**Dataset records:**
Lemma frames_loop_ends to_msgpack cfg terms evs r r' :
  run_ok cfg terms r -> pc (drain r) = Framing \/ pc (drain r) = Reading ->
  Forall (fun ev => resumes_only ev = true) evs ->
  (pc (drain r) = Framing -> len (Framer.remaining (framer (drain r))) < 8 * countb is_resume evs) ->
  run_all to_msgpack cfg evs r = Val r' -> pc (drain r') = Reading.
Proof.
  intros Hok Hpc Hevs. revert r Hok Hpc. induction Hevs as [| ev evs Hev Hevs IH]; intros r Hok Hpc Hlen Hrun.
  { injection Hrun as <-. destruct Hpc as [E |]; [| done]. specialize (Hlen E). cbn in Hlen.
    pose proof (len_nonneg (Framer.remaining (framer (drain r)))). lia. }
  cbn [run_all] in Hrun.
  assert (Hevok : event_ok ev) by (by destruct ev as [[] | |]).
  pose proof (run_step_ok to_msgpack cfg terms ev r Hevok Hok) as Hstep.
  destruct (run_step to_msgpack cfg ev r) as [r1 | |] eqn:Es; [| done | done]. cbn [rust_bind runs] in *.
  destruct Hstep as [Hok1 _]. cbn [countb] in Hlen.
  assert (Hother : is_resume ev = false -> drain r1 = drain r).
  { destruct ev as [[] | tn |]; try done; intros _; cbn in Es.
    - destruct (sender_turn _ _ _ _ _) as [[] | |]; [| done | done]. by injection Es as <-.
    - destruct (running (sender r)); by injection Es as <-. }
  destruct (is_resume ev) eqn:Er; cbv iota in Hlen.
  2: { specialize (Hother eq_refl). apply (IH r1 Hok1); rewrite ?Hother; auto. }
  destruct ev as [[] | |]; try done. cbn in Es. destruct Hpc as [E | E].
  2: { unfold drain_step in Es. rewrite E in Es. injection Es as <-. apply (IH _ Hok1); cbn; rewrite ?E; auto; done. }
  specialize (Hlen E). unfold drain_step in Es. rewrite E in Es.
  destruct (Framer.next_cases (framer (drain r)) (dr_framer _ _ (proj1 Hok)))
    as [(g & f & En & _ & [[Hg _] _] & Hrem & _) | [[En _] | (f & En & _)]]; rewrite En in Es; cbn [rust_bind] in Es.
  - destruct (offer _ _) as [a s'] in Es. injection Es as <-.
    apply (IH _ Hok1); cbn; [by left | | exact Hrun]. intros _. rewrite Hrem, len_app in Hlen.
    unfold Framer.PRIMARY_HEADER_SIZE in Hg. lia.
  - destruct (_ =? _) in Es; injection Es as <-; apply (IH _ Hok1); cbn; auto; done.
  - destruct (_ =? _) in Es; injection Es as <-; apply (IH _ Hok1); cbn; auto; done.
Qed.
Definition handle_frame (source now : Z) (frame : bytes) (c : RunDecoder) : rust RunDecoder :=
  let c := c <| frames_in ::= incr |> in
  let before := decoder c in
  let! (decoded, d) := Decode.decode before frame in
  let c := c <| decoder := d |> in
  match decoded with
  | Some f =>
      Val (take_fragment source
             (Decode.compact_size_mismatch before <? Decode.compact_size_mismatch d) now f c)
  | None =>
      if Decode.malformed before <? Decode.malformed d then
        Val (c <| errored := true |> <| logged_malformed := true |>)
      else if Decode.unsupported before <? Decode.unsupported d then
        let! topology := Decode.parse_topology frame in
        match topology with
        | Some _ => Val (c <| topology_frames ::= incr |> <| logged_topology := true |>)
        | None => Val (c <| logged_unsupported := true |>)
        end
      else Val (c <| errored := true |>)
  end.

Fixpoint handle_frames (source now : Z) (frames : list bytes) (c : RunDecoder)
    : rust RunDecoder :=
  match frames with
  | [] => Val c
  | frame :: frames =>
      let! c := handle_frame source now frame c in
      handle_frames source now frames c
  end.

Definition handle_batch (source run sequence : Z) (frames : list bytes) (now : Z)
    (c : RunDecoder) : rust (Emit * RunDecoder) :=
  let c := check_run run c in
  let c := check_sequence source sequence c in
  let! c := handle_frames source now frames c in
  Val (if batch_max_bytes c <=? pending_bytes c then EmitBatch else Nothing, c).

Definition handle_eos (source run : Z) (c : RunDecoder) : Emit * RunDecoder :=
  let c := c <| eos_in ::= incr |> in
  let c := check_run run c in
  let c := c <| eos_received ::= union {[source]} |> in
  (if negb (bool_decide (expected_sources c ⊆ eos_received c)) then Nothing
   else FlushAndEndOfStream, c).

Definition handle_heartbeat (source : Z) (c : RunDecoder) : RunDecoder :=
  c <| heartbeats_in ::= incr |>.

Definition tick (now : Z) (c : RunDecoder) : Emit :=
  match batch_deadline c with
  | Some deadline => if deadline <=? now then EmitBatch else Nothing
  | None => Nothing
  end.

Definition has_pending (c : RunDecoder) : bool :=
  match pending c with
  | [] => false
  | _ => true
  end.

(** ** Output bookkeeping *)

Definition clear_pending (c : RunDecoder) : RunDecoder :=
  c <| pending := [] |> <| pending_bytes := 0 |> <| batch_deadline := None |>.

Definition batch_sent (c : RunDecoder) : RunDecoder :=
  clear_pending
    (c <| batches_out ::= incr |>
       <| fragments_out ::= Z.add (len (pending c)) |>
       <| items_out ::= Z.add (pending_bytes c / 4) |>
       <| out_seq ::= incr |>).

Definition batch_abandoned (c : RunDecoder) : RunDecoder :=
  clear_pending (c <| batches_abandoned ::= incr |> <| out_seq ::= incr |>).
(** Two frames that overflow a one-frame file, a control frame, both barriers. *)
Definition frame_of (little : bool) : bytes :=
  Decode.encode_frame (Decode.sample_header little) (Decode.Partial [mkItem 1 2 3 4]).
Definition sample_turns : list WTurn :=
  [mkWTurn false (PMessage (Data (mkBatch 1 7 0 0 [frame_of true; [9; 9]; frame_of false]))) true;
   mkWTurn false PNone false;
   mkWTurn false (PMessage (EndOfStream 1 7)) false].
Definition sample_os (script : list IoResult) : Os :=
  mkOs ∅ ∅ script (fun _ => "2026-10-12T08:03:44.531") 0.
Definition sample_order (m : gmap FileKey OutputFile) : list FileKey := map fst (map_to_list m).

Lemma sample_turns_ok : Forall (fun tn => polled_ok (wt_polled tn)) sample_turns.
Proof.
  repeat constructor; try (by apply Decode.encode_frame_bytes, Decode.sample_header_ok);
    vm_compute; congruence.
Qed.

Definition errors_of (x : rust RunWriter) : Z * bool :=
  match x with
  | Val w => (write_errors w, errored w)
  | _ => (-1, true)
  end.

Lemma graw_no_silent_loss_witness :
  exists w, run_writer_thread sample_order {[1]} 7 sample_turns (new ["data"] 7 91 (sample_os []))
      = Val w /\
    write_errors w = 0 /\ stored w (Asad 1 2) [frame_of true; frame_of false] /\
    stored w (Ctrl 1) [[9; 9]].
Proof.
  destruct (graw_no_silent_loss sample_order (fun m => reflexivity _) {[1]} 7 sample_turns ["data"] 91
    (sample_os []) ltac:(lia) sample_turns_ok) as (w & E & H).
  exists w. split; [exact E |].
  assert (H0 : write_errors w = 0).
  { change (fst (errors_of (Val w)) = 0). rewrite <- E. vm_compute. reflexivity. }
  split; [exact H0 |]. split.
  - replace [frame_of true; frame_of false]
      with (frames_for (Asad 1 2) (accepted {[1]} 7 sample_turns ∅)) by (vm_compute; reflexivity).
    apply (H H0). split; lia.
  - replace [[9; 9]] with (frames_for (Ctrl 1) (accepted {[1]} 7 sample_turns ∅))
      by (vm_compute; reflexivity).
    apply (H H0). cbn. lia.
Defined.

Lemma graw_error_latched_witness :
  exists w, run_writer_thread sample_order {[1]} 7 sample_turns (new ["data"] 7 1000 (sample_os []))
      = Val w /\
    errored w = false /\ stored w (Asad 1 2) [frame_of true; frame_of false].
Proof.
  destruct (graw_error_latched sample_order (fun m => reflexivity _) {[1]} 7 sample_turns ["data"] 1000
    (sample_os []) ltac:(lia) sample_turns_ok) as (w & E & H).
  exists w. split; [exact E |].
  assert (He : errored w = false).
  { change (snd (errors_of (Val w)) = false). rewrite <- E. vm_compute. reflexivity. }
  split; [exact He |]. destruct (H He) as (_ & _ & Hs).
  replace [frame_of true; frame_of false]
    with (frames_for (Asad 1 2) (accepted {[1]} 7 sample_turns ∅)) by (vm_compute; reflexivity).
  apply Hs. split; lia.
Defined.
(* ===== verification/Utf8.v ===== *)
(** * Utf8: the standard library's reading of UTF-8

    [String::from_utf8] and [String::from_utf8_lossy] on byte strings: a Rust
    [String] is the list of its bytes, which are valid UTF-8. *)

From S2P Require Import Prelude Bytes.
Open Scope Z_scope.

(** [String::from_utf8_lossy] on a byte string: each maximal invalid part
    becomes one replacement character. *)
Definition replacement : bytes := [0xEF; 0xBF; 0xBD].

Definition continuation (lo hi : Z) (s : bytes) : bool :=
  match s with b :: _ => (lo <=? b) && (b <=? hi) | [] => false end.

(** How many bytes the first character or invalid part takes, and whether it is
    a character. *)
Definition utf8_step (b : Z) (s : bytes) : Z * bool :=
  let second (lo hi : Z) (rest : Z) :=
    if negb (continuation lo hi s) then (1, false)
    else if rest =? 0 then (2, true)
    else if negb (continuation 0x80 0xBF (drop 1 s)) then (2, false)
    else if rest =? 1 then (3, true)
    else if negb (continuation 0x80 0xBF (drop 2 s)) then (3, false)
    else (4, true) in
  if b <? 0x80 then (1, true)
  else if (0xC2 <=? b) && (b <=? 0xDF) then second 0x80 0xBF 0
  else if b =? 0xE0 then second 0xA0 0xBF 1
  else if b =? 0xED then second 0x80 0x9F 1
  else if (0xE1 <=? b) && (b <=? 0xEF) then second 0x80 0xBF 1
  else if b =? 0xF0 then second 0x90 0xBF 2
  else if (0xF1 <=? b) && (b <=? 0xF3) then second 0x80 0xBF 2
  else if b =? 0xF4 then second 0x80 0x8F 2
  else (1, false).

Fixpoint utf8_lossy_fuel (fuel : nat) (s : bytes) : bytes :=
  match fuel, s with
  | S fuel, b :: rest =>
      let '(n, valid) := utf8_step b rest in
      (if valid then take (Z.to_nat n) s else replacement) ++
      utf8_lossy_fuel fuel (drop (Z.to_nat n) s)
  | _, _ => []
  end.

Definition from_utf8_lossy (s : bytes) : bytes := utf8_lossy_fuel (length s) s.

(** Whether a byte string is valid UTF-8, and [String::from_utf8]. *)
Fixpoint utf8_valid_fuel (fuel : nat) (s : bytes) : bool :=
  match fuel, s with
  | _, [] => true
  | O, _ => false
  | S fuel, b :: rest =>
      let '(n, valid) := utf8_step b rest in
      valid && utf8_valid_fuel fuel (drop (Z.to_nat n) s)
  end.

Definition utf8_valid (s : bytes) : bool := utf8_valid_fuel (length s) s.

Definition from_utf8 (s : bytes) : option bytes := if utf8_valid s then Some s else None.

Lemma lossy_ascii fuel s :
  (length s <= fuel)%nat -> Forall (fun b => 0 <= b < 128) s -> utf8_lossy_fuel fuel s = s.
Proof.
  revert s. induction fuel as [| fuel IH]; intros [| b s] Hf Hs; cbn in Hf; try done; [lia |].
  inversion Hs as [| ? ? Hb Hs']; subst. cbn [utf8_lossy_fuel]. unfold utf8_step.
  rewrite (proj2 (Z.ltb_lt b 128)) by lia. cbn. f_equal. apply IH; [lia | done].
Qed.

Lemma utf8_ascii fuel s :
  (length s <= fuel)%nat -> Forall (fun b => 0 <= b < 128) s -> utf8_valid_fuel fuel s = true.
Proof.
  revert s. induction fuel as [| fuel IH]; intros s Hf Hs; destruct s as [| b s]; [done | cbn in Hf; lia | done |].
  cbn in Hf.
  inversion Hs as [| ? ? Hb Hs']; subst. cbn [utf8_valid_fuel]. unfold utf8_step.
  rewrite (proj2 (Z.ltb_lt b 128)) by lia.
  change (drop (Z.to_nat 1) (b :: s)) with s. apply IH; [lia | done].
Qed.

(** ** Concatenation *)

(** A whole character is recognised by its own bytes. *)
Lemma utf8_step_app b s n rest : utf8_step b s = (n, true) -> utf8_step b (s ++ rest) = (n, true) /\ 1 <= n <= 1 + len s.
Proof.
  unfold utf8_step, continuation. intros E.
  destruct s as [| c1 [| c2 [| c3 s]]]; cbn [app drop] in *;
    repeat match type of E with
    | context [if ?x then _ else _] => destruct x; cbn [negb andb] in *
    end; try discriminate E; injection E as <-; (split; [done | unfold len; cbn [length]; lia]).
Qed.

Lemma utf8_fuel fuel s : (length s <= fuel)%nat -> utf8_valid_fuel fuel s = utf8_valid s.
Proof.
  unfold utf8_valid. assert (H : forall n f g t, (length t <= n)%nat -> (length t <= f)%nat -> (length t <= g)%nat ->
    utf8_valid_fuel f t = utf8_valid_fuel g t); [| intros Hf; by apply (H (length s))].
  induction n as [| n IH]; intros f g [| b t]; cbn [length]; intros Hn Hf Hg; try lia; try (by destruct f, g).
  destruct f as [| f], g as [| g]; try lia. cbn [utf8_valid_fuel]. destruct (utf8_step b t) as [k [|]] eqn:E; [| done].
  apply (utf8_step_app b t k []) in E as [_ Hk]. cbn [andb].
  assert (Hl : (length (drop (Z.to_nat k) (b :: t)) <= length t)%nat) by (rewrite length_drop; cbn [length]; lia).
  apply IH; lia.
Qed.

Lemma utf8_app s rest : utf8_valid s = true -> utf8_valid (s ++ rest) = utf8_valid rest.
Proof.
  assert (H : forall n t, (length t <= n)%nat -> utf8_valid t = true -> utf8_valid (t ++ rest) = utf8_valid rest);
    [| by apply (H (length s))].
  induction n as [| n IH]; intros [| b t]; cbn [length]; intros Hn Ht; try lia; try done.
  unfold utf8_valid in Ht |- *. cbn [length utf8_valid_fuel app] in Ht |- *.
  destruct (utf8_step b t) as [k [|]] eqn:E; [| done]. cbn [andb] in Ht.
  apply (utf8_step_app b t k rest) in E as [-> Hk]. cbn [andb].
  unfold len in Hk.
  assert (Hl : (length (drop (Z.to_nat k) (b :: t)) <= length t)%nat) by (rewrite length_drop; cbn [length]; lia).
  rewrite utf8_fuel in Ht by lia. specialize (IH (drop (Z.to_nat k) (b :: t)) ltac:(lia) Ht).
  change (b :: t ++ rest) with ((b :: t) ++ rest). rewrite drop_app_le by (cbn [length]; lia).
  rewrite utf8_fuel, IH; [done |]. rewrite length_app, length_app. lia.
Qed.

**Activity:** With no other words, report how many lines in the entries hold the string "Fixpoint".

**Output of the task:** 3